The biggest element was that the team never stopped, he said.
“The moment we presented the tender package early in the first week of January, we just kept working. We didn’t wait around to become the preferred bidder,” Giorelli said. “We proceeded with risk. We invested some money. We had no way to know if we would get it back.”
They were identified as a first negotiations proponent in March.
“By the time we became preferred proponent and then we were awarded the contract in May 2022, we had gained four months on the schedule essentially not on all the activities but on the early activities that were necessary so we could try to achieve the two incentives.”
One of the main activities they continued with was the detailed design, especially the tunnel geometry. They also kept talking to potential subs and suppliers and made agreements.
“We had a goal that we had to close 90 per cent of those agreements one month before we reached financial close,” Giorelli said.
They also made a deal with their partners.
“We entered into some agreements where we shared with some of the suppliers, the subcontractors a potential piece of the incentive, if we were to get it,” he said.

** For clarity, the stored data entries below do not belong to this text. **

(** * Chiller digital twin: physics guard, metric derivation, health score
      and scenario injection

    A shallow embedding of [core/validators.py], [core/physics.py],
    [core/health_score.py] and of the scenario injection path of
    [engine/generator.py] / [engine/failure_scenarios.py], followed by the
    properties of the specification that concern them.

    Conventions of the embedding.

    - Numbers.  Python [int] and [float] sensor values are exact rationals
      ([Q]); comparisons are the exact ones and equality of numbers is
      [Qeq] ([==]).  Rounding error of binary64 arithmetic, infinities and
      NaN are outside the model.
    - Dictionaries.  A reading or a metrics map is a [gmap string Q]: a field
      is either absent or holds a number, which is the shape the ingestion
      route hands to the core ([model_dump(exclude_none=True)]); entries
      holding [None] or a non-numeric value are outside the model.  The
      configuration dictionaries the code iterates over (weights, typical
      ranges, thresholds, recommendations) are association lists in
      insertion order.
    - Division.  Every divisor the embedded code meets is non-zero for the
      configuration tables of the source (default constants, thresholds,
      typical ranges) and inside the guards of the code, so [ZeroDivisionError]
      has no counterpart here.
    - f-strings that print a number keep the number: an f-string is a list of
      literal and numeric fragments ([fstring]). *)

From Stdlib Require Import QArith Qround Qabs Lqa Lia Sorted.
From stdpp Require Import gmap strings list.

Open Scope Q_scope.

(** ** Python numbers *)

Module Py.

(** [a < b], [a <= b], [a > b], [a >= b], [a == b] as Python evaluates them on
    numbers. *)
Definition lt (a b : Q) : bool := negb (Qle_bool b a).
Definition le (a b : Q) : bool := Qle_bool a b.
Definition gt (a b : Q) : bool := lt b a.
Definition ge (a b : Q) : bool := le b a.
Definition eq (a b : Q) : bool := Qeq_bool a b.

(** The builtin [max(a, b)]: the first argument is kept unless the second is
    strictly greater.  [min(a, b)] likewise keeps the first unless the second
    is strictly smaller. *)
Definition max (a b : Q) : Q := if gt b a then b else a.
Definition min (a b : Q) : Q := if lt b a then b else a.

Definition abs (a : Q) : Q := Qabs a.

(** [round(x)] to an integer: nearest, ties to even. *)
Definition round_half_even (x : Q) : Z :=
  let f := Qfloor x in
  let r := x - inject_Z f in
  if lt r 0.5 then f
  else if gt r 0.5 then (f + 1)%Z
  else if Z.even f then f else (f + 1)%Z.

(** [round(x, ndigits)]. *)
Definition round (x : Q) (ndigits : nat) : Q :=
  let scale := inject_Z (10 ^ Z.of_nat ndigits) in
  inject_Z (round_half_even (x * scale)) / scale.

(** An f-string before its numbers are printed: [Num q] is [{q}] and
    [Fixed d q] is [{q:.df}]. *)
Inductive fragment : Type :=
| Lit (s : string)
| Num (q : Q)
| Fixed (digits : nat) (q : Q).

Definition fstring : Type := list fragment.

End Py.

(** ** core/validators.py *)

Module Validators.

Inductive ValidationSeverity : Type := ERROR | WARNING | INFO.

Definition severity_value (s : ValidationSeverity) : string :=
  match s with
  | ERROR => "error"
  | WARNING => "warning"
  | INFO => "info"
  end.

Definition severity_eqb (a b : ValidationSeverity) : bool :=
  match a, b with
  | ERROR, ERROR | WARNING, WARNING | INFO, INFO => true
  | _, _ => false
  end.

“Our approach was, I like to call it, calculated risk instead of gamble. It sounds better.”
Overall, he said he had mixed feelings on the incentive program.
“It’s a scheme that could reward a contactor that delivers,” he said. “At the same time, it’s a scheme that promotes the team of contractors that has a high tolerance of risk and that could be not necessarily good.
“On our job on Eglinton, our incentives were set in stone. It didn’t matter if it was your fault, not your fault.
“If you did not get those dates you would not get the incentive. In the future perhaps if incentives are adopted there should be some sort of extenuating circumstances where if it’s not my fault, I don’t get punished.”